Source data
--- START ---

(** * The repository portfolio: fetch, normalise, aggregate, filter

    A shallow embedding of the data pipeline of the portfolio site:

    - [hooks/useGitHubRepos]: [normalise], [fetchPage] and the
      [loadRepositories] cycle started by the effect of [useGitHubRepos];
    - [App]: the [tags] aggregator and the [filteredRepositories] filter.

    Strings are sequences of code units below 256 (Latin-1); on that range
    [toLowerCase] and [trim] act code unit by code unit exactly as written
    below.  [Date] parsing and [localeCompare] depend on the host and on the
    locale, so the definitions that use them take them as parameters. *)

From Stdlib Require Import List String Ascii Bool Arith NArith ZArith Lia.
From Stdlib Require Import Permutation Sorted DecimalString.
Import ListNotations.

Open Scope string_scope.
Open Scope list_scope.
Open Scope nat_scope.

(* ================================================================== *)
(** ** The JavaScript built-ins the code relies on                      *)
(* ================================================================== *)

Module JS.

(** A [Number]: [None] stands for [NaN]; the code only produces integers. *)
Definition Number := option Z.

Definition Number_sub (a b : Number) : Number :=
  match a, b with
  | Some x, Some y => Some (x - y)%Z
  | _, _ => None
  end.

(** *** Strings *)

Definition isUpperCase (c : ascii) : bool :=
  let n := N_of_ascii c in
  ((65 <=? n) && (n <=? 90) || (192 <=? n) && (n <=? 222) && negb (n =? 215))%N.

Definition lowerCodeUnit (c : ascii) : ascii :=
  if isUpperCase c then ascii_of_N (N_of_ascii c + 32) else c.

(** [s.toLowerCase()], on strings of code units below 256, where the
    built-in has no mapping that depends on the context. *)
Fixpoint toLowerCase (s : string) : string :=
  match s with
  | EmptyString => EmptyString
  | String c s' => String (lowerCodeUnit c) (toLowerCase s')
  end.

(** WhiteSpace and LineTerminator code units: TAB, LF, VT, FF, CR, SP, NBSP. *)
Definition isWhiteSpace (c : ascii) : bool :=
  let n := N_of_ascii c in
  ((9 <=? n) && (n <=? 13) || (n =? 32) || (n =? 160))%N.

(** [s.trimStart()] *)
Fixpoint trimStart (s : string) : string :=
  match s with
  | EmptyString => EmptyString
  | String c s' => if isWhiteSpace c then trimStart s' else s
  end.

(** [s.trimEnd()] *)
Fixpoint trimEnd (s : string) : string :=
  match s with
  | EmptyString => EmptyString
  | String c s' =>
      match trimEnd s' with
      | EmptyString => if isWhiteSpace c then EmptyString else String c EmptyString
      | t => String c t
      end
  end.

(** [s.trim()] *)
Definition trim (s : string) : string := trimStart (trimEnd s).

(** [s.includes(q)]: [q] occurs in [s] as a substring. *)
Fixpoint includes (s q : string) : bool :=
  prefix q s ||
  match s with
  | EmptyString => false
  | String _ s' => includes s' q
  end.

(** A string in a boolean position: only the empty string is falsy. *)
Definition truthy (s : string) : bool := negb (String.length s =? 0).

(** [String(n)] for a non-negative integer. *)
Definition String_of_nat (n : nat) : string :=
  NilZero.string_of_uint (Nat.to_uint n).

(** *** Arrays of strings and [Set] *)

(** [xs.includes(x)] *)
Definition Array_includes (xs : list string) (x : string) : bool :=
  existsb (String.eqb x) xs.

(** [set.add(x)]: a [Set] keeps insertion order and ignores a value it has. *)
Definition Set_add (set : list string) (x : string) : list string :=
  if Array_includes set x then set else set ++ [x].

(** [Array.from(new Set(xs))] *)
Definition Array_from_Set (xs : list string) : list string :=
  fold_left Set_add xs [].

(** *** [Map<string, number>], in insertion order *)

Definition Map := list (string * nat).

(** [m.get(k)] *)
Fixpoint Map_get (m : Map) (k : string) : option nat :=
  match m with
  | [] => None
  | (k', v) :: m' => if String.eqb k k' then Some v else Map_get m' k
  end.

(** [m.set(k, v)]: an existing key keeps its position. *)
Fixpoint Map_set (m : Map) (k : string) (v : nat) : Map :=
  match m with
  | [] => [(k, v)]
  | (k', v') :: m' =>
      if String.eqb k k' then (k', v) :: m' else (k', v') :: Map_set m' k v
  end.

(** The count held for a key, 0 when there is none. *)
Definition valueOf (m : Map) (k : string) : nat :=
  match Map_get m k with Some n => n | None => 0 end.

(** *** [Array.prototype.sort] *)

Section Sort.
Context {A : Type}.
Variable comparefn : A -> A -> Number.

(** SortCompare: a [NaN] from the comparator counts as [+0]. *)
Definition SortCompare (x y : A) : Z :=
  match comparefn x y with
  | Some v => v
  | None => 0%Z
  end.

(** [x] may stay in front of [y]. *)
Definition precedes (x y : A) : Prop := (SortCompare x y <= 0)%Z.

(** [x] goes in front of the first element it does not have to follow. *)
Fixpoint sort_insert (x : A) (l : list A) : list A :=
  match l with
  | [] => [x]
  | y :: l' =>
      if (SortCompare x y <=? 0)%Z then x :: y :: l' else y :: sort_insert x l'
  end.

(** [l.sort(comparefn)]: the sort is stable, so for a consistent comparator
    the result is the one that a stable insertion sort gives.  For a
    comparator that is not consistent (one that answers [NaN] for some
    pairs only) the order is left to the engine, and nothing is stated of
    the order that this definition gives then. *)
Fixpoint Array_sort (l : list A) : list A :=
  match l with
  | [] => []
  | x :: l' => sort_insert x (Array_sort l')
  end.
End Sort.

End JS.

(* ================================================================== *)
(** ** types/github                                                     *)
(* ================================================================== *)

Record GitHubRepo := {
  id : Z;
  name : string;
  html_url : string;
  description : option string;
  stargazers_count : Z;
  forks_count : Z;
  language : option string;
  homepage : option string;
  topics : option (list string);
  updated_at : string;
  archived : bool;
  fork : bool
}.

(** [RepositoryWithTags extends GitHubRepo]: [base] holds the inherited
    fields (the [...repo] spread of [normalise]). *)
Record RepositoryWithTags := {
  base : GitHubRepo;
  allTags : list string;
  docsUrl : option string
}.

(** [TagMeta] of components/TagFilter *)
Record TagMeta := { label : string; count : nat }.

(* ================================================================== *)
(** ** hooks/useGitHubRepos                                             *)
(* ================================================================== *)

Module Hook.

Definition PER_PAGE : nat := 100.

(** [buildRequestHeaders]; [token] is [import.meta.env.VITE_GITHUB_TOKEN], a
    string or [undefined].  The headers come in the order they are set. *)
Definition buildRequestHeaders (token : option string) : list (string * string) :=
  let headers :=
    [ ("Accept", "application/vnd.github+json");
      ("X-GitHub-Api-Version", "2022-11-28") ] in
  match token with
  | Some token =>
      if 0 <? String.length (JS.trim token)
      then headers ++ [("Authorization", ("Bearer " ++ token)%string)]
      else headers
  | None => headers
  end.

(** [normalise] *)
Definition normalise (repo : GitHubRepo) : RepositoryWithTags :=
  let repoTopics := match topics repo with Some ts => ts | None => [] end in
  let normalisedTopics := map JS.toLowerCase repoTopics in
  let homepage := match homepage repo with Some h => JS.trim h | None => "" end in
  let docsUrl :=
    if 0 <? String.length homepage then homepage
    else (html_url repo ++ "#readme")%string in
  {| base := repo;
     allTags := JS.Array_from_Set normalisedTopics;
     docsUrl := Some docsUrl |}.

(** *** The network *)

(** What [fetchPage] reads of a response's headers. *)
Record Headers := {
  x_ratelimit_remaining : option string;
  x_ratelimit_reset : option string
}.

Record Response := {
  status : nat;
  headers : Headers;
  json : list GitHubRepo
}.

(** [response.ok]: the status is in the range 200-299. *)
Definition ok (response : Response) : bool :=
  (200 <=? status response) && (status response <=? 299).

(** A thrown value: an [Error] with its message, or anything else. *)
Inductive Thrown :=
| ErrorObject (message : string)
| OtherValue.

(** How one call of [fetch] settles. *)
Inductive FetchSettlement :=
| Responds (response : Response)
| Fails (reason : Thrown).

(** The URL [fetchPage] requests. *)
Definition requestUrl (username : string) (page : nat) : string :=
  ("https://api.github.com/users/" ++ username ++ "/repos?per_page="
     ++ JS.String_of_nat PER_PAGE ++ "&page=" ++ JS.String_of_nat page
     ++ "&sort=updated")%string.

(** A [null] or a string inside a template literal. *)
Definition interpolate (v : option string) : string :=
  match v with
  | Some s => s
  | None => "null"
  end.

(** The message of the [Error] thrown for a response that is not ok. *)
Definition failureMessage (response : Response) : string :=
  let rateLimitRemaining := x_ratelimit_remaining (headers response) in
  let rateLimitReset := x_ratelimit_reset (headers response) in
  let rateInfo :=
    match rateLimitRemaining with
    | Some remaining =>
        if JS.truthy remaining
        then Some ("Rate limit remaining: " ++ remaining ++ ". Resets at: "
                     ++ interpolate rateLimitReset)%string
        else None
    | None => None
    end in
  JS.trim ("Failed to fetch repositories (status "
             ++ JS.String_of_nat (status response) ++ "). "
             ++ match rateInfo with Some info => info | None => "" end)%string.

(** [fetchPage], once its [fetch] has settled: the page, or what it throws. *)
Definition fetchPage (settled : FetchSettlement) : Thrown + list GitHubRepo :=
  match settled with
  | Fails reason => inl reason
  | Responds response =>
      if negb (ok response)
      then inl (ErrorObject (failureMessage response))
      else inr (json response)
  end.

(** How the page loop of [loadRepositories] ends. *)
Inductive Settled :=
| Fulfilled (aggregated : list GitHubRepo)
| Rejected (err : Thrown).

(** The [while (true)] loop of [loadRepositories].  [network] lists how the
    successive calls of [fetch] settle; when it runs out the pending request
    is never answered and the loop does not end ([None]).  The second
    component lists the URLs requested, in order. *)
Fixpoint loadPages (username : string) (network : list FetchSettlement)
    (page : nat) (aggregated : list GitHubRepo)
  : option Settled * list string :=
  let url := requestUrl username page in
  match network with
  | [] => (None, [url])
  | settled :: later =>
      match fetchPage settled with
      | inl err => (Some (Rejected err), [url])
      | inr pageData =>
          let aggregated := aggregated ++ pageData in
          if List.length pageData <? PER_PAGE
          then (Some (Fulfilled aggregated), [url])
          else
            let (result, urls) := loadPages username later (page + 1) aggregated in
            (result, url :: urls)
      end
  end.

--- END ---

● TASK DETAILS:
Among the entries above, find the line with "(200 <=? status" and the line with "Definition failureMessage (response"; give again exactly these two lines and all lines between them.

● SOLUTION TO THE EXERCISE:
  (200 <=? status response) && (status response <=? 299).

(** A thrown value: an [Error] with its message, or anything else. *)
Inductive Thrown :=
| ErrorObject (message : string)
| OtherValue.

(** How one call of [fetch] settles. *)
Inductive FetchSettlement :=
| Responds (response : Response)
| Fails (reason : Thrown).

(** The URL [fetchPage] requests. *)
Definition requestUrl (username : string) (page : nat) : string :=
  ("https://api.github.com/users/" ++ username ++ "/repos?per_page="
     ++ JS.String_of_nat PER_PAGE ++ "&page=" ++ JS.String_of_nat page
     ++ "&sort=updated")%string.

(** A [null] or a string inside a template literal. *)
Definition interpolate (v : option string) : string :=
  match v with
  | Some s => s
  | None => "null"
  end.

(** The message of the [Error] thrown for a response that is not ok. *)
Definition failureMessage (response : Response) : string :=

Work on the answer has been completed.